2 minute read

BIG DATA

Alumni Feature

DEEP LEARNING

FINDING THE KEY TO UNLOCKING THE WORLD’S COMPLEX PROBLEMS

BY DALE LONG

The worlds of mathematics, science and computing are becoming aligned, like mixing liquids in a chemistry beaker, to explore the impossible, discover medical breakthroughs and make machines more intelligent—all in a concentrated effort to improve people’s lives.

For instance, the development of deep neural “stacked information” networks combined with imaging processes for examining the neurosensory tissue within the core of the human eye is helping ophthalmologists improve the early detection rates for vision loss in diabetics. Elsewhere, these deep learning models are helping pathologists better identify cancerous cells in hopes of correcting the one out of 12 breast cancer biopsies that are currently being misdiagnosed or undisclosed.

As you might suspect, Rose-Hulman alumni are in the thick of deep learning. Ryan Poplin, a 2004 computer science and mathematics alumnus, is leading Google’s Brain Genomics Team that’s looking to produce the short DNA fragments and any significant small differences within them— providing scientists and other researchers with the roadmap to unlock the building blocks to solving such genetic diseases as cystic fibrosis and sickle cell anemia, producing plants with a higher nutritional value or that can tolerate herbicides, and exchanging DNA from persons to solve genetic dysfunctions.

Ryan Poplin is leading Google’s Brain Genomics Team.

Ryan Poplin is leading Google’s Brain Genomics Team.

PHOTO: BRYAN CANTWELL

ENDLESS POSSIBILITIES

“We’re talking about a whole new world for everybody in science, engineering, computer science and math. The possibilities are quite endless,” says Poplin. His team of five engineers is developing a variety of algorithms and problem-solving tools in computational genomics.

This relatively new process, known as “deep variant calling,” is a vast improvement over conventional “variant calling” techniques, which produce thousands of errors and missed variants within each genome sequence segment. The approach helped Poplin and Google-affiliated Verily Life Sciences startup win the highest performance award for single nucleotide polymorphisms, or SNPs, in the Federal Drug Administration’s 2016 variant calling challenge.

“Deep variant represents a significant step towards more automatic deep-learning approaches for developing software to interpret biological instrumentation data,” says Poplin, who added to his academic credentials from Rose-Hulman with a master’s degree in neural computation at Carnegie Mellon University.

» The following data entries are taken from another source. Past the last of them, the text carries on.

Lemma set_weekdays_testbit fuel offset step v last bits :
  0 < step → 0 <= v < 7 → 0 <= last < 7 → (last - v) mod 7 < Z.of_nat fuel →
  ∃ bits', set_weekdays fuel offset step v last bits = Some bits' ∧
  ∀ i, 0 <= i < 7 →
    Z.testbit bits' i = Z.testbit bits i ||
      (((i - v) mod 7 <=? (last - v) mod 7) && ((offset + (i - v) mod 7) mod step =? 0)).
Proof.
  intros Hs. revert offset v bits. induction fuel as [|fuel IH]; intros offset v bits Hv Hl Hf.
  { dlia. }
  simpl. set (bits1 := if offset mod step =? 0 then Z.setbit bits v else bits).
  assert (Hb1 : ∀ i, 0 <= i < 7 →
    Z.testbit bits1 i = Z.testbit bits i || ((i =? v) && (offset mod step =? 0))).
  { intros i Hi. subst bits1. destruct (offset mod step =? 0); rewrite ?andb_false_r, ?orb_false_r; [|done].
    rewrite Z.setbit_eqb, andb_true_r, orb_comm by lia. by rewrite (Z.eqb_sym v i). }
  destruct (Z.eqb_spec v last) as [->|Hne].
  - eexists. split; [done|]. intros i Hi. rewrite Hb1 by done. f_equal.
    rewrite Z.sub_diag, Z.mod_0_l by lia.
    destruct (Z.eqb_spec i last) as [->|].
    + by rewrite Z.sub_diag, Z.mod_0_l, Z.add_0_r by lia.
    + rewrite (proj2 (Z.leb_gt ((i - last) mod 7) 0)); [done|dlia].
  - assert (Hm : last mod 7 ≠ v mod 7) by dlia.
    pose proof (mod7_succ last v Hv Hm) as Hlast.
    destruct (IH (offset + 1) ((v + 1) mod 7) bits1) as (bits' & -> & Hbits');
      [dlia|done|lia|].
    eexists. split; [done|]. intros i Hi. rewrite Hbits', Hb1, <- orb_assoc by done. f_equal.
    rewrite Hlast. destruct (Z.eqb_spec i v) as [->|Hiv].
    + rewrite Z.sub_diag, Z.mod_0_l, Z.add_0_r by lia.
      rewrite (proj2 (Z.leb_gt ((v - (v + 1) mod 7) mod 7) _)) by dlia.
      rewrite (proj2 (Z.leb_le 0 _)) by dlia. simpl. by rewrite orb_false_r.
    + rewrite mod7_succ by (done || dlia). simpl.
      replace (offset + 1 + ((i - v) mod 7 - 1)) with (offset + (i - v) mod 7) by lia.
      f_equal. destruct (Z.leb_spec ((i - v) mod 7 - 1) ((last - v) mod 7 - 1)),
        (Z.leb_spec ((i - v) mod 7) ((last - v) mod 7)); done || lia.
Qed.

(** The loop of [parse_weekday_member] always meets [last] within seven
    offsets, so its final [return false] is unreachable. *)
Lemma set_weekdays_spec step first last bits :
  0 < step → 0 <= first < 7 → 0 <= last < 7 →
  ∃ bits', set_weekdays 7 0 step first last bits = Some bits' ∧
  ∀ i, 0 <= i < 7 →
    Z.testbit bits' i = Z.testbit bits i || cyclic_stepped first last step i.
Proof. intros. apply set_weekdays_testbit; try done. dlia. Qed.

(** ** Soundness: accepted text denotes in-range values *)

(** A block of values [first], [first + step], ..., at most [last]. *)
Record Span := mkSpan { span_first : Z; span_last : Z; span_step : Z }.

Definition span_ok (minimum maximum : Z) (s : Span) : Prop :=
  minimum <= span_first s ∧ span_first s <= span_last s ∧ span_last s <= maximum ∧ 0 < span_step s.
Definition span_has (v : Z) (s : Span) : bool :=
  stepped (span_first s) (span_last s) (span_step s) v.

(** A weekday range, read forward and modulo 7. *)
Definition weekday_span_ok (s : Span) : Prop :=
  0 <= span_first s < 7 ∧ 0 <= span_last s < 7 ∧ 0 < span_step s.
Definition weekday_span_has (v : Z) (s : Span) : bool :=
  cyclic_stepped (span_first s) (span_last s) (span_step s) v.

Definition linear_adds (minimum : Z) (spans : list Span) (bits bits' : Z) : Prop :=
  ∀ i, 0 <= i →
    Z.testbit bits' i = Z.testbit bits i || existsb (span_has (i + minimum)) spans.
Definition weekday_adds (spans : list Span) (bits bits' : Z) : Prop :=
  ∀ i, 0 <= i < 7 →
    Z.testbit bits' i = Z.testbit bits i || existsb (weekday_span_has i) spans.

Definition names_ok (minimum maximum : Z) (names : list FieldName) : Prop :=
  Forall (λ n, minimum <= value n <= maximum) names.

Lemma lookup_name_ok minimum maximum names s v :
  names_ok minimum maximum names → lookup_name s names = Some v → minimum <= v <= maximum.
Proof. induction 1; simpl; [done|]. case_match; intros; simplify_eq; auto. Qed.

Lemma parse_linear_value_ok minimum maximum names s v :
  names_ok minimum maximum names → parse_linear_value s minimum maximum names = Some v →
  minimum <= v <= maximum.
Proof.
  unfold parse_linear_value. intros Hn. destruct (lookup_name s names) eqn:Hl.
  - intros [= <-]. by eapply lookup_name_ok.
  - destruct (parse_unsigned s); [|done]. case_match eqn:Hc; [done|]. intros [= <-].
    apply orb_false_iff in Hc as [?%Z.ltb_ge ?%Z.ltb_ge]. done.
Qed.

Lemma split_step_ok member base step slash :
  split_step member = Some (base, step, slash) → 0 < step.
Proof.
  unfold split_step, parse_unsigned.
  case_match; [done|]. repeat case_match; intros; simplify_eq;
    repeat match goal with
    | H : from_chars_all _ _ = Some _ |- _ => apply from_chars_all_range in H
    | H : _ || _ = false |- _ => apply orb_false_iff in H as [? ?]
    end; rewrite ?Z.eqb_neq in *; lia.
Qed.

Lemma set_steps_adds minimum first last step bits :
  0 < step → minimum <= first → first <= last →
  linear_adds minimum [mkSpan first last step] bits
    (set_steps (step_fuel first last) minimum last step first bits).
Proof.
  intros Hs Hm Hle i Hi. unfold step_fuel. rewrite set_steps_testbit by lia.
  simpl. by rewrite orb_false_r.
Qed.

Lemma setbit_adds minimum v bits :
  minimum <= v → linear_adds minimum [mkSpan v v 1] bits (Z.setbit bits (v - minimum)).
Proof.
  intros Hv i Hi. rewrite Z.setbit_eqb by lia. rewrite orb_comm. f_equal. simpl.
  rewrite orb_false_r. unfold span_has, stepped. simpl. rewrite Z.mod_1_r, andb_true_r.
  destruct (Z.eqb_spec (v - minimum) i), (Z.leb_spec v (i + minimum)),
    (Z.leb_spec (i + minimum) v); simpl; done || lia.
Qed.

Lemma set_steps_nonneg fuel minimum last step v bits :
  0 < step → minimum <= v → 0 <= bits → 0 <= set_steps fuel minimum last step v bits.
Proof.
  intros Hs. revert v bits. induction fuel as [|fuel IH]; intros v bits Hv Hb; simpl; [done|].
  assert (0 <= Z.setbit bits (v - minimum)).
  { rewrite Z.setbit_spec'. apply Z.lor_nonneg. split; [done|]. apply Z.pow_nonneg. lia. }
  repeat case_match; try done. apply IH; [lia|done].
Qed.

Lemma setbit_nonneg bits i : 0 <= bits → 0 <= Z.setbit bits i.
Proof.
  intros Hb. rewrite Z.setbit_spec'. apply Z.lor_nonneg. split; [done|].
  apply Z.pow_nonneg. lia.
Qed.

#[local] Opaque set_steps.

Lemma parse_linear_member_sound member minimum maximum names bits bits' :
  minimum <= maximum → names_ok minimum maximum names → 0 <= bits →
  parse_linear_member member minimum maximum names bits = Some bits' →
  0 <= bits' ∧ ∃ s, span_ok minimum maximum s ∧ linear_adds minimum [s] bits bits'.
Proof.
  intros Hmm Hn Hb. unfold parse_linear_member.
  destruct (split_step member) as [[[base step] slash]|] eqn:Hs; [|done]. simpl.
  apply split_step_ok in Hs. case_match.
  { intros [= <-]. split; [by apply set_steps_nonneg|].
    exists (mkSpan minimum maximum step). split; [unfold span_ok; simpl; lia|].
    by apply set_steps_adds. }
  destruct (find _ base).
  - case_match; [done|].
    destruct (parse_linear_value (take n base) minimum maximum names) as [first|] eqn:Hf; [|done].
    destruct (parse_linear_value (drop (S n) base) minimum maximum names) as [last|] eqn:Hl; [|done].
    simpl. apply parse_linear_value_ok in Hf; [|done]. apply parse_linear_value_ok in Hl; [|done].
    destruct (Z.ltb_spec last first); [done|]. intros [= <-].
    split; [apply set_steps_nonneg; lia|].
    exists (mkSpan first last step). split; [unfold span_ok; simpl; lia|].
    apply set_steps_adds; lia.
  - destruct slash; [done|].
    destruct (parse_linear_value base minimum maximum names) as [v|] eqn:Hv; [|done].
    simpl. apply parse_linear_value_ok in Hv; [|done]. intros [= <-].
    split; [by apply setbit_nonneg|].
    exists (mkSpan v v 1). split; [unfold span_ok; simpl; lia|]. apply setbit_adds; lia.
Qed.

Lemma linear_adds_app minimum l1 l2 b1 b2 b3 :
  linear_adds minimum l1 b1 b2 → linear_adds minimum l2 b2 b3 →
  linear_adds minimum (l1 ++ l2) b1 b3.
Proof.
  intros H1 H2 i Hi. by rewrite H2, H1, existsb_app, orb_assoc.
Qed.

Lemma members_ne c s : members c s ≠ [].
Proof. destruct s; simpl; repeat case_match; done. Qed.

Lemma parse_linear_field_sound field minimum maximum names bits bits' :
  minimum <= maximum → names_ok minimum maximum names → 0 <= bits →
  parse_linear_field field minimum maximum names bits = Some bits' →
  0 <= bits' ∧ ∃ spans, spans ≠ [] ∧ Forall (span_ok minimum maximum) spans ∧
    linear_adds minimum spans bits bits'.
Proof.
  intros Hmm Hn Hb. unfold parse_linear_field.
  pose proof (members_ne (#",") field) as Hne. revert Hne bits Hb.
  induction (members _ field) as [|m ms IH]; [done|]. intros _ bits Hb. simpl.
  case_bool_decide; [done|].
  destruct (parse_linear_member m minimum maximum names bits) as [b1|] eqn:Hm; [|done]. simpl.
  apply parse_linear_member_sound in Hm as (Hb1 & s & Hs & Ha); [|done..].
  destruct ms as [|m' ms].
  - simpl. intros [= <-]. split; [done|]. exists [s]. split_and!; [done|by constructor|done].
  - intros Hr. apply IH in Hr as (? & spans & ? & ? & ?); [|done..].
    split; [done|]. exists ([s] ++ spans). split_and!; [done|by constructor|].
    by eapply linear_adds_app.
Qed.

Lemma weekday_adds_app l1 l2 b1 b2 b3 :
  weekday_adds l1 b1 b2 → weekday_adds l2 b2 b3 → weekday_adds (l1 ++ l2) b1 b3.
Proof. intros H1 H2 i Hi. by rewrite H2, H1, existsb_app, orb_assoc. Qed.

(** Bits outside the seven weekdays are never set. *)
Definition week_bits (b : Z) : Prop := 0 <= b ∧ ∀ i, 7 <= i → Z.testbit b i = false.

Lemma setbit_week_bits b v : 0 <= v < 7 → week_bits b → week_bits (Z.setbit b v).
Proof.
  intros Hv [Hb Hi]. split; [by apply setbit_nonneg|].
  intros i Hge. rewrite Z.setbit_eqb by lia. rewrite Hi by done.
  by rewrite (proj2 (Z.eqb_neq v i)) by lia.
Qed.

Lemma set_weekdays_week_bits fuel offset step v last b b' :
  0 <= v < 7 → week_bits b → set_weekdays fuel offset step v last b = Some b' → week_bits b'.
Proof.
  revert offset v b. induction fuel as [|fuel IH]; intros offset v b Hv Hb; simpl; [done|].
  assert (Hb1 : week_bits (if offset mod step =? 0 then Z.setbit b v else b)).
  { case_match; [by apply setbit_week_bits|done]. }
  destruct (v =? last); [by intros [= <-]|]. apply IH; [dlia|done].
Qed.

Lemma parse_weekday_value_ok s v :
  parse_weekday_value s = Some v → 0 <= weekday v < 7.
Proof.
  unfold parse_weekday_value. destruct (lookup_name s kWeekdayNames) as [n|] eqn:Hl.
  - intros [= <-]. apply (lookup_name_ok 0 6) in Hl; [simpl; lia|].
    repeat constructor; simpl; lia.
  - destruct (parse_unsigned s) as [n|] eqn:Hp; [|done].
    apply from_chars_all_range in Hp. destruct (Z.ltb_spec 7 n); [done|].
    intros [= <-]. simpl. case_match; [lia|]. rewrite Z.eqb_neq in *. lia.
Qed.

Lemma weekday_single_has v i :
  0 <= v < 7 → 0 <= i < 7 → weekday_span_has i (mkSpan v v 1) = (i =? v).
Proof.
  intros Hv Hi. unfold weekday_span_has, cyclic_stepped. simpl.
  rewrite Z.mod_1_r, andb_true_r, Z.sub_diag, Z.mod_0_l by lia.
  destruct (Z.eqb_spec i v), (Z.leb_spec ((i - v) mod 7) 0); done || dlia.
Qed.

Lemma parse_weekday_member_sound member s s' :
  week_bits (wbits s) → parse_weekday_member member s = Some s' →
  week_bits (wbits s') ∧
  ∃ sp, weekday_span_ok sp ∧ weekday_adds [sp] (wbits s) (wbits s').
Proof.
  intros Hb. unfold parse_weekday_member.
  destruct (split_step member) as [[[base step] slash]|] eqn:Hs; [|done]. cbn [mbind option_bind].
  apply split_step_ok in Hs. case_match.
  { destruct slash; [done|]. intros [= <-]. cbn [with_bits wbits].
    split; [split; [done|]; intros i Hi; by rewrite Z.ones_spec_high by lia|].
    exists (mkSpan 0 6 1). split; [unfold weekday_span_ok; simpl; lia|].
    intros i Hi. rewrite Z.ones_spec_low by lia. simpl.
    unfold weekday_span_has, cyclic_stepped. simpl.
    rewrite Z.mod_1_r, andb_true_r, orb_false_r.
    rewrite (proj2 (Z.leb_le ((i - 0) mod 7) ((6 - 0) mod 7))) by dlia. by rewrite orb_true_r. }
  destruct (find _ base) as [dash|].
  - case_match; [done|].
    destruct (parse_weekday_value (take dash base)) as [first|] eqn:Hf; [|done].
    destruct (parse_weekday_value (drop (S dash) base)) as [last|] eqn:Hl; [|done].
    cbn [mbind option_bind]. apply parse_weekday_value_ok in Hf, Hl.
    destruct (set_weekdays_spec step (weekday first) (weekday last) (wbits s) Hs Hf Hl)
      as (bits' & He & Ha). cbn [record_sunday_convention wbits]. rewrite He.
    cbn [mbind option_bind]. intros [= <-]. cbn [with_bits wbits].
    split; [by eapply set_weekdays_week_bits, He|].
    exists (mkSpan (weekday first) (weekday last) step).
    split; [done|]. intros i Hi. rewrite Ha by done. simpl. by rewrite orb_false_r.
  - destruct slash; [done|].
    destruct (parse_weekday_value base) as [v|] eqn:Hv; [|done].
    cbn [mbind option_bind]. apply parse_weekday_value_ok in Hv. intros [= <-].
    cbn [with_bits wbits]. split; [by apply setbit_week_bits|].
    exists (mkSpan (weekday v) (weekday v) 1).
    split; [unfold weekday_span_ok; simpl; lia|]. intros i Hi. cbn [existsb].
    rewrite weekday_single_has by done. rewrite Z.setbit_eqb by lia.
    rewrite orb_false_r, orb_comm. by rewrite (Z.eqb_sym (weekday v) i).
Qed.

He was the lead developer of the Genome Analysis Toolkit, a popular software package for processing next-generation DNA sequencing data. Poplin has been sought as a keynote speaker at conferences and workshops throughout the country for his expertise in data science and computational genomics. Publications by Google Brain team members have been featured in leading computer science journals.

Poplin’s team is taking advantage of technical resources available through Google and its parent company, Alphabet, to meet its research goals.

This produces intelligent machines and processes that will someday improve people’s lives. This is done through deep learning research, a subfield of machine learning, that focuses on building highly flexible models that learn their own features, end-to-end, and make efficient use of data and computation.

UNLOCKING POTENTIAL DISCOVERIES

“Our expertise in these systems is giving us the knowledge to build tools that are accelerating machine-learning research and unlocking its practical value,” Poplin remarks in a telephone interview from Google Brain’s offices amid Google’s headquarters in Mountain View, California.

Google Brain researchers have the liberty of setting their own research agendas and determining level of engagement—from basic methodological studies or more applied research. Then, this work in genomic information is being shared with researchers, physicians and other professionals.

“Big genomic data is moving at such rapid speeds. We’re talking in terms petabytes (a million gigabytes) rapidly growing toward exabytes (one quintillion bytes),” he says. “Through extensions to the Google Cloud Platform, the same technologies that power Google Search and Google Maps are securely storing, processing, exploring and sharing large, complex datasets that are valuable resources to everyone.”